The Life of Jeffrey Miller
(March 28, 1950 – May 4, 1970) was a student at Kent State University in Kent, Ohio when he was shot and killed by Ohio National Guardsmen in the Kent State shootings. At the time of his death, Miller had recently transferred to Kent State from Michigan State University. While at Michigan State, Miller pledged Phi Kappa Tau fraternity where his older brother had been a member.
The Death of Jeffrey Miller
Miller was shot after lobbing a tear-gas canister back at Ohio National Guardsmen at a protest against the Vietnam War. He was facing the Guardsmen while standing in an access road leading into the Prentice Hall parking lot at a distance of approximately 270 ft. A single rifle bullet entered his open mouth and exited at the back of his head at the base of his posterior skull, killing him almost instantly.
John Filo's iconic Pulitzer Prize-winning photo, the most famous picture from the event, features fourteen-year-old runaway Mary Ann Vecchio kneeling over Miller's body.
Three other students were killed in the shootings: Allison Krause, Sandra Scheuer, and William Knox Schroeder. The shootings led to protests and a national student strike, causing hundreds of campuses to close because of both violent and non-violent demonstrations. The Kent State campus remained closed for six weeks. Five days after the shootings, 100,000 people demonstrated in Washington, D.C., against the war and protesting the killing of unarmed students on a college campus.
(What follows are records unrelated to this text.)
(* ===== verification/UserDemo.v ===== *)
(** * A sample process, and what the system calls do to it

    A process with one region of data and an empty page table, on the small allocator of [ShmSpec].  The
    theorems on user memory, the loader and the system calls apply to it; the last section runs the model
    where the code does not do what it promises. *)

From Stdlib Require Import ZArith Lia.
From stdpp Require Import base strings sets gmap functions list.
From S2P Require Import Prelude KString Phys PhysSpec PhysIface VRegion PageTable PageTableSpec VmSpace RbTree Sched VfsPath Port Vfs ShmSpec UserMem UserMemSpec Elf ElfSpec ElfStack Syscall SyscallSpec SyscallIds.

Local Open Scope Z_scope.

(** ** The process *)

Definition data_rgn : rgn := mk_rgn 0x400000 0x3000 3 2 (-1).
Definition user_pool : rpool := mk_rpool {[ 0%nat := vr_of data_rgn None None ]} 1.
Definition user_map : vmap_t := mk_vmap (Some 0%nat) PAGE_SIZE 1.

Abbreviation user_rgns := ([(0%nat, data_rgn)]).

Lemma user_map_inv : vmap_inv user_pool user_map user_rgns.
Proof.
  split; simpl.
  - exists (Some 0%nat). split; [done|]. by exists None.
  - apply NoDup_singleton.
  - split; [by repeat constructor|]. by repeat constructor.
  - intros i r. rewrite lookup_singleton_Some. lia.
  - done.
Qed.

Lemma no_frames va : frame_of sample_s sample_T va = None.
Proof. unfold frame_of, xlate, leaf, sample_T. by rewrite lookup_singleton_ne by (unfold path; done). Qed.

Lemma pt_inv_user (s : pool) O root T : pt_inv (fun _ => true) s O root T -> pt_inv user_half s O root T.
Proof. intros I. split; try apply I. intros π f i e Hf Hl Hi _. apply (pt_child _ _ _ _ _ I π f i e Hf Hl Hi). by destruct π. Qed.

Lemma sample_space (m : vmap_t) : vm_cr3 m = PAGE_SIZE -> uspace sample_s sample_O 1 sample_T m.
Proof. intros E. split; [apply pt_inv_user, sample_pt| |by rewrite E]. split; intros va; [|intros va']; intros; by rewrite no_frames in *. Qed.

(** Four bytes across the boundary of two pages. *)
Lemma copy_to_user_witness :
  exists s' O' T', copy_to_user user_pool (Some user_map) sample_s 0x400ffe [7; 8; 9; 10] 4 = Some (0, s') /\
    uspace s' O' 1 T' user_map /\ ubyte s' T' 0x401001 = Some 10.
Proof.
  destruct (copy_to_user_ok user_pool user_rgns 1 user_map sample_s sample_O sample_T 0x400ffe [7; 8; 9; 10] 4
    (sample_space user_map eq_refl) user_map_inv ltac:(lia) ltac:(lia) eq_refl ltac:(simpl; lia) ltac:(repeat constructor; lia))
    as (rc & s' & O' & T' & E & U & _ & Hr).
  assert (fst <$> copy_to_user user_pool (Some user_map) sample_s 0x400ffe [7; 8; 9; 10] 4 = Some 0) as Hrc by (vm_compute; reflexivity).
  rewrite E in Hrc. injection Hrc as ->. exists s', O', T'. split; [exact E|]. split; [exact U|].
  destruct Hr as [[_ Hb]|[? _]]; [|lia]. destruct (Hb 3 ltac:(lia)) as (b & [= <-] & Hu). exact Hu.
Defined.

Lemma copy_user_roundtrip_witness :
  exists s1 s2, copy_to_user user_pool (Some user_map) sample_s 0x400ffe [7; 8; 9; 10] 4 = Some (0, s1) /\
    copy_from_user user_pool (Some user_map) s1 [0; 0; 0; 0; 5] 0x400ffe 4 = Some (0, [7; 8; 9; 10; 5], s2).
Proof.
  destruct (copy_user_roundtrip user_pool user_rgns 1 user_map sample_s sample_O sample_T 0x400ffe [7; 8; 9; 10] 4 [0; 0; 0; 0; 5]
    (sample_space user_map eq_refl) user_map_inv ltac:(lia) ltac:(lia) eq_refl ltac:(simpl; lia) ltac:(simpl; lia) ltac:(repeat constructor; lia))
    as (rc & s1 & E & Hr).
  assert (fst <$> copy_to_user user_pool (Some user_map) sample_s 0x400ffe [7; 8; 9; 10] 4 = Some 0) as Hrc by (vm_compute; reflexivity).
  rewrite E in Hrc. injection Hrc as ->. destruct (Hr eq_refl) as [s2 E2]. exists s1, s2. split; [exact E|exact E2].
Defined.

(** ** A program of four bytes and its stack *)

Definition elf_img : list Z :=
  [0x7f; 0x45; 0x4c; 0x46; 2; 1; 1] ++ replicate 9 0 ++ le_bytes 2 2 ++ le_bytes 2 62 ++ le_bytes 4 1 ++ le_bytes 8 0x400000 ++ le_bytes 8 64 ++
  replicate 14 0 ++ le_bytes 2 56 ++ le_bytes 2 1 ++ replicate 6 0 ++
  le_bytes 4 1 ++ le_bytes 4 5 ++ le_bytes 8 120 ++ le_bytes 8 0x400000 ++ replicate 8 0 ++ le_bytes 8 4 ++ le_bytes 8 16 ++ replicate 8 0 ++
  [0x90; 0x90; 0xeb; 0xfe].

Definition elf_hdr : elf64_ehdr_t := mk_ehdr ([0x7f; 0x45; 0x4c; 0x46; 2; 1; 1] ++ replicate 9 0) 2 62 0x400000 64 56 1.
Definition elf_seg : elf64_phdr_t := mk_phdr 1 5 120 0x400000 4 16.

Definition empty_pool : rpool := mk_rpool ∅ 0.
Definition empty_map : vmap_t := mk_vmap None PAGE_SIZE 0.

Lemma empty_map_inv : vmap_inv empty_pool empty_map [].
Proof. split; simpl; [by exists None|apply NoDup_nil_2|by repeat constructor|by intros i r|done]. Qed.

Lemma elf_segs i ph : load_at elf_img elf_hdr i ph -> ph = elf_seg.
Proof.
  intros (Hi & Hp & _). cbn in Hi. assert (i = 0) as -> by lia.
  assert (phdr_at elf_img elf_hdr 0 = Some elf_seg) as E by (vm_compute; reflexivity). congruence.
Qed.


Definition stack_rgn : rgn := mk_rgn (USER_STACK_TOP - PAGE_SIZE) PAGE_SIZE 3 RGN_STACK (-1).

(** The page at the top of the stack is there. *)
Definition stack_mem : option pool := snd <$> amm_region_populate sample_s (Some empty_map) (USER_STACK_TOP - PAGE_SIZE) PAGE_SIZE 3.

Lemma stack_mem_space : exists s O T, stack_mem = Some s /\ uspace s O 1 T empty_map.
Proof.
  destruct (region_populate_space [(0%nat, stack_rgn)] 1 empty_map sample_s sample_O sample_T (USER_STACK_TOP - PAGE_SIZE) PAGE_SIZE 3 (sample_space empty_map eq_refl))
    as (k & s & O & T & E & U & _); [done|done|done|by exists (USER_STACK_TOP / PAGE_SIZE - 1)|by exists 1|intros x Hx; exists 0%nat, stack_rgn, x; split; [by left|done]|].
  exists s, O, T. unfold stack_mem. rewrite E. split; [reflexivity|exact U].
Qed.

Definition argv_ls : list (list Z) := [c_str "ls" ++ [0]; c_str "-l" ++ [0]].

(** [ls -l] without an environment: the first argument is found through the vector. *)
Lemma build_user_stack_witness :
  exists s0 s sp T q, stack_mem = Some s0 /\ build_user_stack_vm empty_map (Some argv_ls) None s0 = Some (Some sp, s) /\
    ubytes T s sp (le_bytes 8 2) /\ ubytes T s (sp + 8) (le_bytes 8 q) /\ ubytes T s q (c_str "ls" ++ [0]).
Proof.
  destruct stack_mem_space as (s0 & O & T & E0 & U).
  destruct (build_user_stack_ok [(0%nat, stack_rgn)] 1 empty_map O T s0 (Some argv_ls) None [c_str "ls"; c_str "-l"] [] U)
    as (r & s & E & _ & _ & Hr).
  - repeat constructor; exists []; (split; [reflexivity|repeat constructor; vm_compute; done]).
  - constructor.
  - repeat constructor; vm_compute; done.
  - constructor.
  - by vm_compute.
  - assert ((s0 ← stack_mem; fst <$> build_user_stack_vm empty_map (Some argv_ls) None s0) = Some (Some (USER_STACK_TOP - 64))) as Hsp by (vm_compute; reflexivity).
    rewrite E0 in Hsp. cbn [mbind option_bind] in Hsp. rewrite E in Hsp. injection Hsp as ->.
    destruct (Hr _ eq_refl) as [[_ Hn Ha _ _ _] _]. destruct (Ha 0%nat (c_str "ls") eq_refl) as (q & Hq & Hs).
    exists s0, s, (USER_STACK_TOP - 64), T, q. split; [exact E0|]. split; [exact E|]. split; [exact Hn|]. split; [exact Hq|exact Hs].
Defined.

(** ** The kernel around the process *)

Definition user_block (pid uid : Z) (vm : option Z) : pcb_t :=
  mk_pcb pid PROC_RUN SCHED_BATCH 0 0 0 0 0 0 vm 0 (replicate SCHED_NAME_LEN 0) uid 100 0 None 0 (mk_regs 0 0 0 0 0 0).

(** Process 5 of user 1000 is current, and process 6 of root waits. *)
Definition user_sched : sched_st :=
  mk_sched [mk_runq false 0 None None None 0 0 0 (Some 5%nat) (Some 4096%nat) 0 0 0] 1
    {[ 5%nat := user_block 5 1000 (Some 0); 6%nat := user_block 6 0 (Some 1); 4096%nat := zero_pcb ]} ∅ 7 2
    (mk_sched_state SCHED_STATE_MAGIC 1 [mk_cpu_state 0 0 0 0 0 0] 0 0) [Some 5%nat] None false 0 None [] [].

Definition demo_kern : kern_t pool unit unit :=
  mk_kern sample_s user_pool {[ 0 := user_map; 1 := empty_map ]} 2 user_sched (mk_vfs [] [] 1 ∅ ∅ (mk_ports [] ∅ []) None tt)
    MMAP_BASE 0 [] [] 0 [] (c_str "asd" ++ [0]) 1000 100 [].

Definition demo_stack_bytes (n : nat) : list Z := replicate n 0xAA.
Definition no_kmalloc (k : kern_t pool unit unit) (n : Z) : option Z := None.
Definition no_clock (k : kern_t pool unit unit) : Z := 0.

Lemma demo_proc : user_proc demo_kern 0 user_map user_rgns sample_O 1 sample_T.
Proof.
  split; [reflexivity|apply sample_space; reflexivity|apply user_map_inv| |].
  - intros j g [= -> ->]%list_elem_of_singleton. split; [by exists 0x400|by exists 3].
  - intros va _ [f Hf]. cbn [kn_mem demo_kern] in Hf. by rewrite no_frames in Hf.
Qed.

(** A buffer of 300 fresh bytes is printed in two turns. *)
Lemma sys_write_console_witness :
  exists k', sys_write no_kmalloc demo_stack_bytes demo_kern 1 0x400ff0 300 = Some (300, k') /\ kn_out k' = replicate 300 0.
Proof.
  destruct (sys_write_console_ok demo_stack_bytes (fun n => length_replicate n 0xAA) no_kmalloc demo_kern 0 user_map user_rgns sample_O 1 sample_T 1 0x400ff0 300
    demo_proc ltac:(by left) ltac:(lia) ltac:(lia)) as (r & s' & O' & T' & bs & E & _ & _ & _ & _).
  assert ((fun x => (x.1, kn_out x.2)) <$> sys_write no_kmalloc demo_stack_bytes demo_kern 1 0x400ff0 300 = Some (300, replicate 300 0)) as Hr by (vm_compute; reflexivity).
  rewrite E in Hr. cbn [fmap option_fmap option_map fst snd] in Hr. injection Hr as -> Ho. eexists. split; [exact E|exact Ho].
Defined.

Lemma sys_mmap_witness :
  exists k' T', sys_mmap demo_kern 0 5000 3 MAP_ANONYMOUS (u64 (-1)) 0 = Some (MMAP_BASE, k') /\ kn_mmap_bump k' = MMAP_BASE + 8192 /\
    ubyte (kn_mem k') T' MMAP_BASE = Some 0.
Proof.
  destruct (sys_mmap_ok demo_kern 0 user_map user_rgns sample_O 1 sample_T 0 5000 3 MAP_ANONYMOUS (u64 (-1)) 0
    demo_proc ltac:(done) ltac:(by exists 0x500000000) ltac:(lia)) as (r & k' & m' & l' & O' & T' & E & _ & _ & Hr).
  assert ((fun x => (x.1, kn_mmap_bump x.2)) <$> sys_mmap demo_kern 0 5000 3 MAP_ANONYMOUS (u64 (-1)) 0 = Some (MMAP_BASE, MMAP_BASE + 8192)) as Hv by (vm_compute; reflexivity).
  rewrite E in Hv. cbn [fmap option_fmap option_map fst snd] in Hv. injection Hv as -> Hb. exists k', T'. split; [exact E|]. split; [exact Hb|].
  destruct Hr as [Hr|(_ & _ & Hz & _)]; [discriminate Hr|exact Hz].
Defined.

Lemma demo_brk_wf : brk_wf user_rgns.
Proof. intros j g [= -> ->]%list_elem_of_singleton. unfold rg_end, BRK_BASE. cbn. lia. Qed.



(** ** Where the code falls short *)

Definition code_pool : rpool := mk_rpool {[ 0%nat := vr_of (mk_rgn 0x400000 0x3000 5 3 (-1)) None None ]} 1.

(** A write to a region without write permission is refused while its page is not there, and done once the page has been read. *)
Lemma readonly_page_written :
  fst <$> copy_to_user code_pool (Some user_map) sample_s 0x400000 [1] 1 = Some (-1) /\
  ('(_, _, s) ← copy_from_user code_pool (Some user_map) sample_s [0] 0x400000 1;
   '(r, s) ← copy_to_user code_pool (Some user_map) s 0x400000 [1] 1;
   '(r', b, _) ← copy_from_user code_pool (Some user_map) s [0] 0x400000 1; Some (r, r', b)) = Some (0, 0, [1]).
Proof. split; vm_compute; reflexivity. Qed.

(** Pages on both sides of the end of user space, the second in the half of the kernel. *)
Definition edge_mem : option pool :=
  '(_, s) ← amm_region_populate sample_s (Some empty_map) (USER_LIMIT - PAGE_SIZE) PAGE_SIZE 3;
  '(_, s) ← amm_region_populate s (Some empty_map) USER_LIMIT PAGE_SIZE 3;
  '(_, s) ← vm_copy_to_user s empty_map (USER_LIMIT - 1) [97; 98; 99] 3; Some s.

(** Only the first byte of a string is checked to be in user space. *)
Lemma string_from_kernel_half :
  (s ← edge_mem; '(r, b, _) ← copy_user_cstr empty_pool (Some empty_map) s (replicate 8 0) 8 (USER_LIMIT - 1) 8; Some (r, b)) =
  Some (0, [97; 98; 99; 0; 0; 0; 0; 0]).
Proof. vm_compute. reflexivity. Qed.

Definition high_img : list Z := take 80 elf_img ++ le_bytes 8 (USER_LIMIT - PAGE_SIZE) ++ replicate 8 0 ++ le_bytes 8 4 ++ le_bytes 8 8192 ++ drop 112 elf_img.

(** A segment that starts below the end of user space is loaded into the half of the kernel. *)
Lemma segment_in_kernel_half :
  ('(e, v) ← elf_load high_img 124 (mk_vmst sample_s empty_pool empty_map);
   k ← amm_virt_to_kva (vt_mem v) (Some (vt_map v)) USER_LIMIT; Some (e, bool_decide (is_Some k))) = Some (0x400000, true).
Proof. vm_compute. reflexivity. Qed.

(** The bytes behind the name of the system are those that the stack of the kernel had. *)
Lemma uname_leaks_stack :
  ('(r, k) ← sys_uname demo_stack_bytes demo_kern 0x400000; '(_, b, _) ← k_from_user k (replicate 10 0) 0x400000 10; Some (r, b)) =
  Some (0, c_str "OpenASD" ++ [0; 0xAA; 0xAA]).
Proof. vm_compute. reflexivity. Qed.

(** The break is one variable for all processes: a process that never had a heap gets the break of another. *)
Lemma brk_of_another_process :
  fst <$> sys_brk (set_brk_cur demo_kern (BRK_BASE + 0x5000)) 0 = Some (BRK_BASE + 0x5000) /\
  amm_region_find user_pool user_map (BRK_BASE + 0x4000) = Some None.
Proof. split; vm_compute; reflexivity. Qed.

(** Process 6 waits for process 5: it gets the fault code, and its pid is 0 afterwards. *)
Lemma wait_returns_fault :
  ('(r, k) ← sys_exit 0 0 (set_ksched demo_kern (set_sc_reap_jmp (set_sc_reap_waiter user_sched (Some 6%nat)) true)) 0;
   '(r', k) ← sys_wait_finish demo_stack_bytes 0 k (5%nat, SCHED_BATCH, 0) 0x400000; pid ← sys_getpid k; Some (r, r', pid)) =
  Some (SysJmp, ESYS_FAULT, 0).
Proof. vm_compute. reflexivity. Qed.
Miller was buried in Hartsdale, New York. A memorial has been erected at Plainview-Old Bethpage John F. Kennedy High School, the school that replaced Miller's high school in Plainview, New York. Miller's mother had been a secretary to the principal of J.F. Kennedy H.S. in the 1960s. There is a Kent State Memorial Lecture Fund at MIT established in 1970 by one of Jeffrey Miller’s childhood friends.